Action item:
Of the entries below, return only those lines from the line with "(** The order both queues are put in. *)" to the line with "eapply (sort_by_key_ascending l", exactly, both included.

Input records:
::::

(* ===== verification/SchedulerGroups.v ===== *)
(** * The scheduler: groups of several sequences

    The requests of the server have one sequence each; [SequenceGroup] and the
    scheduler are written for several ([best_of], beam search).  This file follows
    such a group from [allocate] on: its sequences share one table whose blocks are
    counted once, and no way out of the running queue gets through that. *)

From Stdlib Require Import ZArith SpecFloat Lia.
From stdpp Require Import base gmap sets strings pretty countable list.
From S2P Require Import Prelude Machine Sequence BlockEngine BlockEngineSwap BlockEngineSpec.
From S2P Require Import CacheEngine Scheduler.

(** ** Lemmas *)

Section GroupsLemmas.
  Context `{LogprobsSig} `{HashOrder}.
  Implicit Types w : World.
  Implicit Types e : BlockEngine.
  Implicit Types g : SequenceGroup.

  (** The first two sequences of a group, in the order of its map. *)
Lemma first_two g :
    2 ≤ size (seqs g) →
    ∃ i1 p1 i2 p2 l, hash_iter (seqs g) = (i1, p1) :: (i2, p2) :: l ∧ i1 ≠ i2 ∧
      seqs g !! i1 = Some p1 ∧ seqs g !! i2 = Some p2.
  Proof.
    intros Hs. pose proof (hash_iter_perm (seqs g)) as Hp.
    pose proof (Permutation_length Hp) as Hl. rewrite length_map_to_list in Hl.
    pose proof (NoDup_fst_map_to_list (seqs g)) as Hnd. rewrite <- Hp in Hnd.
    assert (Hin : ∀ i p, (i, p) ∈ hash_iter (seqs g) → seqs g !! i = Some p)
      by (intros i p; rewrite Hp; apply elem_of_map_to_list).
    destruct (hash_iter (seqs g)) as [|[i1 p1] [|[i2 p2] l]]; simpl in Hl; [lia .. |].
    exists i1, p1, i2, p2, l. split_and!; [done | | apply Hin; set_solver ..].
    apply NoDup_cons in Hnd as [Hnd _]. set_solver.
  Qed.

Lemma shared_free_panics e g t R w :
    shares_table e g t R w → 2 ≤ size (seqs g) →
    st_fold BlockEngine_free_sequence e (hash_values (seqs g)) w = Panic.
  Proof.
    intros Hsh Hs. destruct (first_two g Hs) as (i1 & p1 & i2 & p2 & l & E & Hne & Hg1 & Hg2).
    unfold hash_values. rewrite E. cbn [fmap list_fmap st_fold snd].
    destruct (shared_free_twice e g t R i1 i2 p1 p2 w Hsh Hne Hg1 Hg2) as (e2 & w2 & E1 & E2).
    rewrite (st_bind_done _ _ _ _ _ E1). by apply st_bind_panic.
  Qed.

  (** Statuses are not in the way. *)
Lemma shares_status e g t R st w :
    shares_table e g t R w →
    shares_table e g t R (set_seqs (with_status st (hash_values (seqs g))) w).
  Proof.
    intros [HI Hf Hu Ht Hap Htab Hok].
    split; [by destruct HI; split | exact Hf | exact Hu | exact Ht | exact Hap | exact Htab |].
    intros id p Hp. destruct (Hok id p Hp) as [Hl (q & Hq & Hid)]. split; [exact Hl |].
    simpl. rewrite with_status_lookup, Hq. by case_decide; eexists.
  Qed.

Lemma status_finished g st w :
    group_ok g w → status_is_finished st = true →
    SequenceGroup_is_finished g (set_seqs (with_status st (hash_values (seqs g))) w) =
      Done true (set_seqs (with_status st (hash_values (seqs g))) w).
  Proof.
    intros Hok Hst. rewrite group_is_finished_eq.
    - f_equal. apply forallb_forall. intros p Hp%list_elem_of_In.
      pose proof Hp as [id Hid]%elem_of_hash_values. destruct (Hok id p Hid) as [_ (q & Hq & _)].
      unfold seq_field. simpl. by rewrite with_status_lookup, decide_True, Hq.
    - intros id p Hp. destruct (Hok id p Hp) as [Hl (q & Hq & Hid)]. split; [exact Hl |].
      simpl. rewrite with_status_lookup, Hq. by case_decide; eexists.
  Qed.

  (** A table that two sequences share mentions its blocks twice. *)
Lemma shared_numbers e g t R w :
    shares_table e g t R w → 2 ≤ size (seqs g) →
    ¬ NoDup (table_numbers e w (hash_keys (seqs g))).
  Proof.
    intros Hsh Hs Hnd. destruct (first_two g Hs) as (i1 & p1 & i2 & p2 & l & E & _ & Hg1 & Hg2).
    unfold table_numbers, hash_keys in Hnd. rewrite E in Hnd. simpl in Hnd. unfold table_of in Hnd.
    rewrite (sh_tables _ _ _ _ _ Hsh i1), (sh_tables _ _ _ _ _ Hsh i2) in Hnd by by eexists.
    destruct t as [|x t]; [by apply (sh_nonempty _ _ _ _ _ Hsh) |]. simpl in Hnd.
    apply NoDup_cons in Hnd as [Hnd _]. set_solver.
  Qed.

Lemma shared_swap_out_never e g t R w r w' :
    shares_table e g t R w → 2 ≤ size (seqs g) → BlockEngine_swap_out e g w ≠ Done r w'.
  Proof.
    intros Hsh Hs E. apply (shared_numbers e g t R w Hsh Hs).
    unfold BlockEngine_swap_out in E. apply st_bind_Done in E as (a & w1 & E & _).
    by apply (wlp_done _ _ _ _ _ (wlp_swap_seqs e ∅ _ w (NoDup_hash_keys _)) E).
  Qed.

Lemma abort_shared self g t R w :
    shares_table (block_engine self) g t R w → 2 ≤ size (seqs g) →
    Scheduler__abort_seq_group self g w = Panic.
  Proof.
    intros Hsh Hs. unfold Scheduler__abort_seq_group.
    rewrite (st_bind_done _ _ _ _ _ (set_status_eq g FinishedAborted w (sh_group _ _ _ _ _ Hsh))).
    apply st_bind_panic. simpl. eapply shared_free_panics; [| done]. by apply shares_status.
  Qed.

End GroupsLemmas.

(** ** Properties *)

Section GroupsProperties.
  Context `{LogprobsSig} `{HashOrder}.
  Implicit Types w : World.
  Implicit Types self : Scheduler.
  Implicit Types g : SequenceGroup.

  (** C40: a group of several sequences never leaves the running queue.  Once the
      scheduler has allocated its blocks, aborting it panics, preempting it panics or
      never returns, and when its sequences are finished, whatever the reason,
      [free_finished_sequence_groups] panics. *)
Theorem shared_group_never_leaves self g id p q w self1 w1 :
    engine_inv (block_engine self) w → group_ok g w → 2 ≤ size (seqs g) →
    seqs g !! id = Some p → w_seqs w !! p = Some q → logical_token_blocks q ≠ [] →
    Scheduler__allocate self g w = Done self1 w1 →
    Scheduler__abort_seq_group self1 g w1 = Panic ∧
    (∀ swaps r w', Scheduler__preempt self1 g swaps w1 ≠ Done r w') ∧
    ∀ reason, ∃ w2, SequenceGroup_set_status g (Finished reason) w1 = Done tt w2 ∧
      Scheduler_free_finished_sequence_groups (set_running self1 [g]) w2 = Panic.
  Proof.
    intros HE Hok Hs Hg Hq Hb Ha. apply st_bind_Done in Ha as (e1 & w1' & Ha & [= <- <-]).
    destruct (allocate_shares _ g id p q w e1 w1' HE Hok Hg Hq Hb Ha) as (t & R & Hsh).
    pose proof (abort_shared (set_block_engine self e1) g t R w1' Hsh Hs) as Habort.
    split_and!; [done | |].
    - intros swaps r w' E. unfold Scheduler__preempt in E.
      destruct (size (seqs g)) as [|[|n]] eqn:En; [lia .. |].
      unfold Scheduler__preempt_by_swap in E. destruct (negb _).
      + apply st_bind_Done in E as (s & w2 & E & _). by rewrite Habort in E.
      + apply st_bind_Done in E as ([m e] & w2 & E & _).
        eapply (shared_swap_out_never e1 g t R w1'), E; [exact Hsh | lia].
    - intros reason. eexists. split; [by apply set_status_eq, Hsh |].
      pose proof (status_finished g (Finished reason) w1' (sh_group _ _ _ _ _ Hsh) eq_refl) as Hfin.
      pose proof (shares_status _ g t R (Finished reason) w1' Hsh) as Hsh2.
      pose proof (shared_free_panics _ g t R _ Hsh2 Hs) as Hfree.
      unfold Scheduler_free_finished_sequence_groups. cbn [running set_running st_fold].
      unfold st_bind, finished_turn. unfold st_bind. rewrite Hfin. simpl.
      unfold Scheduler__free, st_bind. simpl. by rewrite Hfree.
  Qed.

End GroupsProperties.

(** *** Witnesses *)

Section GroupsExamples.

  #[local] Existing Instance plain_logprobs.
  #[local] Existing Instance canonical_order.

  (** The group of two sequences of [BlockEngineSpec], on a scheduler. *)
Definition ex_pair_scheduler : Scheduler := mkScheduler [] [] [] {| max_num_seqs := 8 |} ex_e0.

Lemma shared_group_never_leaves_witness :
    let o := Scheduler__allocate ex_pair_scheduler ex_pair ex_w_pair in
    o = Done (result_of ex_pair_scheduler o) (world_of o) ∧
    Scheduler__abort_seq_group (result_of ex_pair_scheduler o) ex_pair (world_of o) = Panic.
  Proof.
    intros o. assert (E : o = Done (result_of ex_pair_scheduler o) (world_of o)) by by vm_compute.
    split; [exact E |]. destruct ex_pair_ok as [HI Hok].
    exact (proj1 (shared_group_never_leaves ex_pair_scheduler ex_pair 0 0 ex_seq ex_w_pair _ _
      HI Hok ltac:(by vm_compute; lia) ltac:(by vm_compute) ltac:(by vm_compute) ltac:(done) E)).
  Defined.

End GroupsExamples.
(* ===== verification/SchedulerInv.v ===== *)
(** * The scheduler: invariant and lemmas

    The invariant that ties the queues to the block tables, for groups of one
    sequence (the only groups [add_request] builds), and what each operation of
    the scheduler does to it. *)

From Stdlib Require Import ZArith SpecFloat Lia.
From stdpp Require Import base gmap sets strings countable list.
From S2P Require Import Prelude Machine Sequence BlockEngine BlockEngineSwap Scheduler.

(** ** The sort *)

Section Sort.
  Context {A : Type} (key : A → nat).

  (** In ascending, in descending order of the key. *)
Definition ascending (l : list A) : Prop :=
    ∀ l1 x l2 y l3, l = l1 ++ x :: l2 ++ y :: l3 → key x ≤ key y.

Lemma ascending_cons x l : ascending (x :: l) ↔ (∀ y, y ∈ l → key x ≤ key y) ∧ ascending l.
  Proof.
    split.
    - intros Ha. split.
      + intros y (l2 & l3 & ->)%list_elem_of_split. by apply (Ha [] x l2 y l3).
      + intros l1 a l2 b l3 ->. by apply (Ha (x :: l1) a l2 b l3).
    - intros [Hx Ha] [|a l1] b l2 c l3 [= <- ->].
      + apply Hx. set_solver.
      + by eapply Ha.
  Qed.

Lemma insert_by_key_perm x l : insert_by_key key x l ≡ₚ x :: l.
  Proof.
    induction l as [|y l IH]; simpl; [done |]. destruct (key x <=? key y); [done |].
    rewrite IH. apply Permutation_swap.
  Qed.

Lemma sort_by_key_perm l : sort_by_key key l ≡ₚ l.
  Proof. induction l as [|x l IH]; simpl; [done |]. by rewrite insert_by_key_perm, IH. Qed.

Lemma insert_by_key_ascending x l : ascending l → ascending (insert_by_key key x l).
  Proof.
    induction l as [|y l IH]; simpl; intros Ha.
    - apply ascending_cons. split; [set_solver | exact Ha].
    - apply ascending_cons in Ha as Ha'. destruct Ha' as [Hy Hl].
      destruct (Nat.leb_spec (key x) (key y)).
      + apply ascending_cons. split; [| done]. intros z [->|Hz]%elem_of_cons; [done |].
        specialize (Hy z Hz). lia.
      + apply ascending_cons. split; [| by apply IH].
        intros z. rewrite insert_by_key_perm. intros [->|Hz]%elem_of_cons; [lia | by apply Hy].
  Qed.

Lemma sort_by_key_ascending l : ascending (sort_by_key key l).
  Proof.
    induction l as [|x l IH]; simpl; [| by apply insert_by_key_ascending].
    intros l1 a l2 b l3 E. by apply app_cons_not_nil in E.
  Qed.

  (** Stability: elements of equal key keep their order. *)
Lemma insert_by_key_stable k x l :
    filter (λ y, key y = k) (insert_by_key key x l) = filter (λ y, key y = k) (x :: l).
  Proof.
    induction l as [|y l IH]; simpl; [done |].
    destruct (Nat.leb_spec (key x) (key y)); [done |].
    rewrite filter_cons, IH, !filter_cons. repeat case_decide; simplify_eq; lia || done.
  Qed.

Lemma sort_by_key_stable k l :
    filter (λ y, key y = k) (sort_by_key key l) = filter (λ y, key y = k) l.
  Proof.
    induction l as [|x l IH]; simpl; [done |].
    rewrite insert_by_key_stable, !filter_cons. by rewrite IH.
  Qed.

  (** The order both queues are put in. *)
Lemma reverse_sort_descending l l1 x l2 y l3 :
    reverse (sort_by_key key l) = l1 ++ x :: l2 ++ y :: l3 → key y ≤ key x.
  Proof.
    intros E. apply (f_equal reverse) in E. rewrite reverse_involutive in E.
    eapply (sort_by_key_ascending l (reverse l3) y (reverse l2) x (reverse l1)).
    rewrite E. by rewrite !reverse_app, !reverse_cons, !reverse_app, reverse_cons, <- !app_assoc.
  Qed.

End Sort.

(** ** The invariant *)

Section SchedulerInvariant.
  Context `{LogprobsSig} `{HashOrder}.

  (** What the scheduler changes in the world: block counts, and statuses. *)
Definition pages_of (q : _Sequence) : nat * list LogicalTokenBlock * (nat * list nat) :=
    (seq_id q, logical_token_blocks q, (seq_block_size q, token_ids (data q))).

Record sched_frame (w w' : World) : Prop := {
    sc_held : w_held w' = w_held w;
    sc_pages : ∀ p, pages_of <$> w_seqs w' !! p = pages_of <$> w_seqs w !! p;
  }.

  (** How much the tables are known to cover.  [need] is the number of blocks that
      the table of a running sequence has at least, and [fit] what is known of a
      sequence in the queues. *)
Class Cover := {
    need : _Sequence → nat;
    fit : _Sequence → Prop;
    need_pages q q' : pages_of q = pages_of q' → need q = need q';
    fit_pages q q' : pages_of q = pages_of q' → fit q → fit q';
    need_le q : need q ≤ length (logical_token_blocks q);
    need_pos q : logical_token_blocks q ≠ [] → 0 < need q;
  }.

  (** Every sequence has a page, and its table a block for each of its pages. *)
#[refine] Definition pages_cover : Cover := {|
    need q := length (logical_token_blocks q);
    fit q := logical_token_blocks q ≠ [];
  |}.
  Proof.
    - by intros q q' [= _ -> _ _].
    - by intros q q' [= _ -> _ _].
    - done.
    - intros q Hne. by destruct (logical_token_blocks q); simpl; [| lia].
  Defined.

  (** A sequence may have no page; the table of one that has is not empty. *)
#[refine] Definition loose_cover : Cover := {|
    need q := 1 `min` length (logical_token_blocks q);
    fit q := True;
  |}.
  Proof.
    - by intros q q' [= _ -> _ _].
    - done.
    - lia.
    - intros q Hne. by destruct (logical_token_blocks q); simpl; [| lia].
  Defined.

  Context {cover : Cover}.

Definition group_seq_ids (l : list SequenceGroup) : list nat :=
    concat ((λ g, hash_keys (seqs g)) <$> l).

Definition group_single (w : World) (g : SequenceGroup) : Prop :=
    ∃ p q, single g p q w ∧ fit q.

  (** A group without a page. *)
Definition pageless (w : World) (g : SequenceGroup) : Prop :=
    ∃ p q, single g p q w ∧ logical_token_blocks q = [].

  (** The table of the group has what it needs, with [n q] to spare. *)
Definition covered (n : _Sequence → nat) (e : BlockEngine) (w : World) (g : SequenceGroup)
    : Prop :=
    ∀ p q, single g p q w → ∃ t, block_tables e !! seq_id q = Some t ∧
      need q + n q ≤ length t.

  (** [wt] are the groups that hold no blocks, [act] the ones that do, [rdy]
      those of them that have room for one more token already. *)
Record queues_inv (e : BlockEngine) (wt act rdy : list SequenceGroup) (w : World) : Prop := {
    qi_engine : engine_inv e w;
    qi_unshared : NoDup (table_refs e);
    qi_capacity : length (gpu_free e) + length (table_refs e) = num_gpu_blocks e;
    qi_single : ∀ g, g ∈ wt ++ act ++ rdy → group_single w g;
    qi_ids : NoDup (group_seq_ids (wt ++ act ++ rdy));
    qi_tables : ∀ id, is_Some (block_tables e !! id) ↔ id ∈ group_seq_ids (act ++ rdy);
    qi_cover : ∀ g, g ∈ act → covered (λ _, 0) e w g;
    qi_ready : ∀ g, g ∈ rdy → covered _Sequence_blocks_to_add_new_tok e w g;
  }.

Record sched_inv (self : Scheduler) (w : World) : Prop := {
    si_queues : queues_inv (block_engine self) (waiting self) (running self) [] w;
    si_swapped : swapped_out self = [];
  }.

End SchedulerInvariant.

#[export] Instance group_seq_ids_proper `{HashOrder} : Proper ((≡ₚ) ==> (≡ₚ)) group_seq_ids.
Proof. intros l1 l2 Hl. unfold group_seq_ids. by rewrite Hl. Qed.

#[export] Instance sched_frame_equiv `{LogprobsSig} : Equivalence sched_frame.
Proof.
  split.
  - by split.
  - intros w1 w2 [A1 A2]. by split.
  - intros w1 w2 w3 [A1 A2] [B1 B2]. split; [congruence |]. intros p. by rewrite B2, A2.
Qed.

#[export] Instance queues_inv_proper `{LogprobsSig} `{HashOrder} {cover : Cover} :
  Proper ((=) ==> (≡ₚ) ==> (≡ₚ) ==> (≡ₚ) ==> (=) ==> iff) queues_inv.
Proof.
  assert (Hone : ∀ e wt wt' act act' rdy rdy' w,
    wt ≡ₚ wt' → act ≡ₚ act' → rdy ≡ₚ rdy' →
    queues_inv e wt act rdy w → queues_inv e wt' act' rdy' w).
  { intros e wt wt' act act' rdy rdy' w H1 H2 H3 [? ? ? Hs Hi Ht Hc Hr].
    split; try done.
    - intros g. rewrite <- H1, <- H2, <- H3. apply Hs.
    - by rewrite <- H1, <- H2, <- H3.
    - intros id. rewrite <- H2, <- H3. apply Ht.
    - intros g. rewrite <- H2. apply Hc.
    - intros g. rewrite <- H3. apply Hr. }
  intros e ? <- wt wt' H1 act act' H2 rdy rdy' H3 w ? <-. split; by apply Hone.
Qed.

::::

Your solution:
  (** The order both queues are put in. *)
Lemma reverse_sort_descending l l1 x l2 y l3 :
    reverse (sort_by_key key l) = l1 ++ x :: l2 ++ y :: l3 → key y ≤ key x.
  Proof.
    intros E. apply (f_equal reverse) in E. rewrite reverse_involutive in E.
    eapply (sort_by_key_ascending l (reverse l3) y (reverse l2) x (reverse l1)).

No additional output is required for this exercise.